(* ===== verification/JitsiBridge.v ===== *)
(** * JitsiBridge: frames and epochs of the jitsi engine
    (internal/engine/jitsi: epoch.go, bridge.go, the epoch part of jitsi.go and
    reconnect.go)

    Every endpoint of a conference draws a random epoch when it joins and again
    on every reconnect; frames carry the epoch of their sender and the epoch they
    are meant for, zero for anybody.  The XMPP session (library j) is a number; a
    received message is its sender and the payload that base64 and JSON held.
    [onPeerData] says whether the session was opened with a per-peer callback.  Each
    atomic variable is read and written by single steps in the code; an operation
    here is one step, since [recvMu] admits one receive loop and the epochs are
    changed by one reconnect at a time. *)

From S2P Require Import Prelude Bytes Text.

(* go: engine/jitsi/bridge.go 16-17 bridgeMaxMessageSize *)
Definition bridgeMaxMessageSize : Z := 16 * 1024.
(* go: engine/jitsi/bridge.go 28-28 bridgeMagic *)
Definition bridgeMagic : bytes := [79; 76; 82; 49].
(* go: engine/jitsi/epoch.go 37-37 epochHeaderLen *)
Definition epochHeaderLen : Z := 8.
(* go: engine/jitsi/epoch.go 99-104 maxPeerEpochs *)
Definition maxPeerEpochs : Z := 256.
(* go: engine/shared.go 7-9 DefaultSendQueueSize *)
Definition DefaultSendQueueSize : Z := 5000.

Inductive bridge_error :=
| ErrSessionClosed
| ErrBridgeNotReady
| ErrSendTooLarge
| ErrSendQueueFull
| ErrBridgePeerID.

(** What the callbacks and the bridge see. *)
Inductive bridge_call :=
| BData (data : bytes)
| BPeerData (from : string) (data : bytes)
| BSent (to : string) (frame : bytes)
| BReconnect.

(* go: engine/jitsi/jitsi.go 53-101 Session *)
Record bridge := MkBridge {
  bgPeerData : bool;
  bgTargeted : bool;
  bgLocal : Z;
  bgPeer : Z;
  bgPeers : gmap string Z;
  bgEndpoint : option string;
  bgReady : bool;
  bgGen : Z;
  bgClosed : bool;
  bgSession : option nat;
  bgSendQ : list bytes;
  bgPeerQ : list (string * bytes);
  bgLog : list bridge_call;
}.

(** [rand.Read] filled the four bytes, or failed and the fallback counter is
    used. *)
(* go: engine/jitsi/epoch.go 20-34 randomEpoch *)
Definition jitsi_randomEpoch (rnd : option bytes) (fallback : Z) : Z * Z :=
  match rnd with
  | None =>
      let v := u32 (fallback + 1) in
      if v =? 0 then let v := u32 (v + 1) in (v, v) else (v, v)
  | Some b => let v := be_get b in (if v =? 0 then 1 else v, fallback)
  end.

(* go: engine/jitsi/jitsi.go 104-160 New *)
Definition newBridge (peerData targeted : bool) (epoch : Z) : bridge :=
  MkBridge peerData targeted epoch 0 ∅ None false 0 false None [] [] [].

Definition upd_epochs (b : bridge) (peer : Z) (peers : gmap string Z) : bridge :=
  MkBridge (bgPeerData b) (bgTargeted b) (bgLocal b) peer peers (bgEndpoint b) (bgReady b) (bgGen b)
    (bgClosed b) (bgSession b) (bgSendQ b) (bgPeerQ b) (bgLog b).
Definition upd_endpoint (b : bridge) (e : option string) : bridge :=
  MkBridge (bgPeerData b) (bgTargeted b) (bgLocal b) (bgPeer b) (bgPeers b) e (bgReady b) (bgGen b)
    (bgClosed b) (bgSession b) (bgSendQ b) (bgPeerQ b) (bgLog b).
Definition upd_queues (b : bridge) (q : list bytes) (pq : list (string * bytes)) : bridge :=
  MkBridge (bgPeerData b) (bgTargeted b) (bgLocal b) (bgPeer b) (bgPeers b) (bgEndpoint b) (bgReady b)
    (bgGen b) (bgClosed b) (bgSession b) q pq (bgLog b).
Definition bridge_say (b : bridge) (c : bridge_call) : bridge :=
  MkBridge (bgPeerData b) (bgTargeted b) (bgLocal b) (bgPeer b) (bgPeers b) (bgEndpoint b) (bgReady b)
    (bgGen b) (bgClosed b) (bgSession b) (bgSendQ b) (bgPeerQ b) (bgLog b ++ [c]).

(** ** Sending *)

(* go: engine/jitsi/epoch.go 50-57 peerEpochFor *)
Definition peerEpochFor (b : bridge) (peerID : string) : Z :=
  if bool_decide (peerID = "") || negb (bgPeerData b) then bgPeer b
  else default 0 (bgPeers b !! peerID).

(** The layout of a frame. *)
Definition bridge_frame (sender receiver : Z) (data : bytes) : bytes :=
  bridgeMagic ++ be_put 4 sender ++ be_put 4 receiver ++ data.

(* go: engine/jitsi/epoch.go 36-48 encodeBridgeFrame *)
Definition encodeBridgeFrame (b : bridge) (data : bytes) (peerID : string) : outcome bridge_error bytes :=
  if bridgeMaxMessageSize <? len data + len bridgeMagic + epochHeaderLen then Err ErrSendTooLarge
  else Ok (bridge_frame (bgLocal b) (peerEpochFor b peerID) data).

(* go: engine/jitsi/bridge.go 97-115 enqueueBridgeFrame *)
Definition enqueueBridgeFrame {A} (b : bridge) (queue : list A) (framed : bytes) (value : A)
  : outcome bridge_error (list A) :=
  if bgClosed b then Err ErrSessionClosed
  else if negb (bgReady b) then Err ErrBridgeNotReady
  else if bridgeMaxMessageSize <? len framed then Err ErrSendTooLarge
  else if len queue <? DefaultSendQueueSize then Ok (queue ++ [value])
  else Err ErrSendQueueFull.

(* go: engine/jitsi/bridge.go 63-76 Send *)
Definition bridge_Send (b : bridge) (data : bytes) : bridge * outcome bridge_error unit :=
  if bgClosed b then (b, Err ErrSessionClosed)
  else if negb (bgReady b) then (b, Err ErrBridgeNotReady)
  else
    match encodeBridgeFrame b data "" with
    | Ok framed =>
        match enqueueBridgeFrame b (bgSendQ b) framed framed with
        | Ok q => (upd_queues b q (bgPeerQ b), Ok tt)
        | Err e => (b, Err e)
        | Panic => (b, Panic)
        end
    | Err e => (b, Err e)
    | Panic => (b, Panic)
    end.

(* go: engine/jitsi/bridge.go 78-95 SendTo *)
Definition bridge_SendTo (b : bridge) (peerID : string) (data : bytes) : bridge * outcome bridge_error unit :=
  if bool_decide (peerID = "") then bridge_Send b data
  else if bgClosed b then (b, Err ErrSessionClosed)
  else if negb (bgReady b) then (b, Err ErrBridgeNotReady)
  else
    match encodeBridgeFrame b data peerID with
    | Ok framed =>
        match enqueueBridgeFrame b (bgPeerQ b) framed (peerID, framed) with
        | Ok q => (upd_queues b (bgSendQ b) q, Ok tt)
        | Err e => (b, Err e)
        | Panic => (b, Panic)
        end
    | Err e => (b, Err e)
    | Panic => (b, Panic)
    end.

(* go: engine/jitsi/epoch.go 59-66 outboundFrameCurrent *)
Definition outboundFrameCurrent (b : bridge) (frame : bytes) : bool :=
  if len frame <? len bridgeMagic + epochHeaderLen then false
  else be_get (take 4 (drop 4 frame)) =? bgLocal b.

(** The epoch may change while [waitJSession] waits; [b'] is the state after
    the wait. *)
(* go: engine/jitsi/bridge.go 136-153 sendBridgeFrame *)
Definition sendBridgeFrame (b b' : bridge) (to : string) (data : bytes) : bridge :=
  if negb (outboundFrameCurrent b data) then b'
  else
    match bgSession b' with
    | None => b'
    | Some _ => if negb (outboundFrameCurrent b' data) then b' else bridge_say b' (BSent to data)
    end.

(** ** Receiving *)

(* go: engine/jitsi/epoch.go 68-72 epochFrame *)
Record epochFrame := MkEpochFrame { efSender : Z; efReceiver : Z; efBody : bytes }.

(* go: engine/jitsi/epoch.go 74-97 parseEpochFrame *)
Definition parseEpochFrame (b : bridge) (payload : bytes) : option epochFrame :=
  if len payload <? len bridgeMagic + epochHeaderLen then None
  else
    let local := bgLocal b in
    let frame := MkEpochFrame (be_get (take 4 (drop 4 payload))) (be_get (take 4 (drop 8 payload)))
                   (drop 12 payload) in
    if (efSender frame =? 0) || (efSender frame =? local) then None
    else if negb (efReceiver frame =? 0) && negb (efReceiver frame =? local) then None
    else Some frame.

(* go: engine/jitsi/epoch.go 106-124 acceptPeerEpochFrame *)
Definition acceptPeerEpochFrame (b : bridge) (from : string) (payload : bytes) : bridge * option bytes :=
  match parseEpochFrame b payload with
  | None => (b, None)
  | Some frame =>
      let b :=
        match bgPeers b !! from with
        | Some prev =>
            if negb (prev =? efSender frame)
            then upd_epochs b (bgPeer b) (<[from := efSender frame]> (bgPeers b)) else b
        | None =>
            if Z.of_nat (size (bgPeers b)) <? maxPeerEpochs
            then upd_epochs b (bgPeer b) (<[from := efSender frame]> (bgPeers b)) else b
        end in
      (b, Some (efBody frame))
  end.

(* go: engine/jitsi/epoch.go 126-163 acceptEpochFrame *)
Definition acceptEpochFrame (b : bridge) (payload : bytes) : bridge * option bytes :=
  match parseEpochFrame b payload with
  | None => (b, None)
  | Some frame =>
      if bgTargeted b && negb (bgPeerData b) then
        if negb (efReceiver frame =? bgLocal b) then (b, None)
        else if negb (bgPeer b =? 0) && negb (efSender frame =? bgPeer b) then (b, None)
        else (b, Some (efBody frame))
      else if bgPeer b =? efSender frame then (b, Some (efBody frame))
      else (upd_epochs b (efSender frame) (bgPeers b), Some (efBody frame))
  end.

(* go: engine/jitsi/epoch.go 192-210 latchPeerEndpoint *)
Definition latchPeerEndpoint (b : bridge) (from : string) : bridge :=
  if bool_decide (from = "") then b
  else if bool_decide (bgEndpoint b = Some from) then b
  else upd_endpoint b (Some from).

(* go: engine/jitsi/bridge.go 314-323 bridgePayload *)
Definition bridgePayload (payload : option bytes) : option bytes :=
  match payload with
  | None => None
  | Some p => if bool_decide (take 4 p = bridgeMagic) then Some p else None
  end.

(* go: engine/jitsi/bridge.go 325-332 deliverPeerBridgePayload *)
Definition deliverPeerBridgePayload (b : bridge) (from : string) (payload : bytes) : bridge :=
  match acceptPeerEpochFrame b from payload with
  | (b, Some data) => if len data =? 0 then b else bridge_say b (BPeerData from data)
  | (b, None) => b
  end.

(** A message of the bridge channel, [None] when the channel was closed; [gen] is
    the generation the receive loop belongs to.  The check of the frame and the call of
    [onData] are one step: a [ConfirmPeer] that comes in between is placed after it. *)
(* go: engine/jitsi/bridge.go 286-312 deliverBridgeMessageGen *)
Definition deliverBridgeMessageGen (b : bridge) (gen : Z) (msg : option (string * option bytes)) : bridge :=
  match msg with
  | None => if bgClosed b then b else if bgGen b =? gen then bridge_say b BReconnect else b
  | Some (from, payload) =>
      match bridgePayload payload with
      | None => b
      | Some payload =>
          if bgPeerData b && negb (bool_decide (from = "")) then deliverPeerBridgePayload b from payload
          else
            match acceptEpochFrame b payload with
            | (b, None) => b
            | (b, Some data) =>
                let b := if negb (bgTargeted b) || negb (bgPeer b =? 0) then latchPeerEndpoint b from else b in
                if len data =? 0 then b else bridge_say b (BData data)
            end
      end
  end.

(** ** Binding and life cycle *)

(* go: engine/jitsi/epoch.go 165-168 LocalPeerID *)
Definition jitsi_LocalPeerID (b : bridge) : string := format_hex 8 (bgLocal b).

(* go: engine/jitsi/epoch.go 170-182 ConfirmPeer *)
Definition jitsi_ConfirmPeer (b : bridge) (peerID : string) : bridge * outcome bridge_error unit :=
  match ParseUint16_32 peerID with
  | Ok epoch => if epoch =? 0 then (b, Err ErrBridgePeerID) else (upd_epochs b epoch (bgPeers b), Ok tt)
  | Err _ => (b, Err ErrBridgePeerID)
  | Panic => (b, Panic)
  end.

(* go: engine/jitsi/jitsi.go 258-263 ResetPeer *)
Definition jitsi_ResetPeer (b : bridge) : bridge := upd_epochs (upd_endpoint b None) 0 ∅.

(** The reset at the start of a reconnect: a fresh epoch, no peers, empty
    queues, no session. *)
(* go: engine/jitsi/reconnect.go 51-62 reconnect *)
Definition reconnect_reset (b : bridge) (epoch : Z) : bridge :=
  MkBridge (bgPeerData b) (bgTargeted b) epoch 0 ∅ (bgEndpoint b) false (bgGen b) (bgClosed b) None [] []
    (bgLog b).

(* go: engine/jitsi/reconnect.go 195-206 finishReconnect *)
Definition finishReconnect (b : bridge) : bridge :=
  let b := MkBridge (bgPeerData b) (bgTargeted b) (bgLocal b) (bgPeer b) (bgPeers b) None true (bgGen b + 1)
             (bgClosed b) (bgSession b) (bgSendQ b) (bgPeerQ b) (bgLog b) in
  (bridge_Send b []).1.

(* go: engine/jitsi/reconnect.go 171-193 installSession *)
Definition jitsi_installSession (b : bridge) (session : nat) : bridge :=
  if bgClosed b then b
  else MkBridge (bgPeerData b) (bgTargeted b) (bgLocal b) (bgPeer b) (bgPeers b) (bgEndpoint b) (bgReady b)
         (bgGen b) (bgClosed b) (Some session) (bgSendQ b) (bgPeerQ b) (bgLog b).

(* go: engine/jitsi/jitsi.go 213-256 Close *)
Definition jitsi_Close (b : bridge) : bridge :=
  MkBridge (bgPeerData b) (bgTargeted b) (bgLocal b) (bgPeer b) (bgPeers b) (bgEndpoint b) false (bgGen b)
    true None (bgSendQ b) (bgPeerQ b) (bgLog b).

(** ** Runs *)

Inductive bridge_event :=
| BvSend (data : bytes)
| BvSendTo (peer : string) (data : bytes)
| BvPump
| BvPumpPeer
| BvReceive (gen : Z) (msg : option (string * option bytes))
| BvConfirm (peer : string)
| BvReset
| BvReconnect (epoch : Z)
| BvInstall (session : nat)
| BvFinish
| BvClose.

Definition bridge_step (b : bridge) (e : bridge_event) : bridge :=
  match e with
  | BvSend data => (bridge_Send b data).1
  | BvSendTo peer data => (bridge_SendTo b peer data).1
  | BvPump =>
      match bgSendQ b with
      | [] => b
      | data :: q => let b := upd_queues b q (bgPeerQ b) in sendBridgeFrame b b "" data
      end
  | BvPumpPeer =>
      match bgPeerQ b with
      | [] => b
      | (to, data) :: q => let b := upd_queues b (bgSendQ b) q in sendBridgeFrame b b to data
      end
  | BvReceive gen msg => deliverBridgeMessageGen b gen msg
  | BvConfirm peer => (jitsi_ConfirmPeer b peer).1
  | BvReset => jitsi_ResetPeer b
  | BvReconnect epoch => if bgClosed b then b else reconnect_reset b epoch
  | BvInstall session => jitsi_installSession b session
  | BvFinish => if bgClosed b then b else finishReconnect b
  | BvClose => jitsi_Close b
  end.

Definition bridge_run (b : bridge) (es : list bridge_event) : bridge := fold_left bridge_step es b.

> [What to produce]
Across the entries, work out how many lines hold the word "BvConfirm". Reply with that number only.

> [Written answer]
2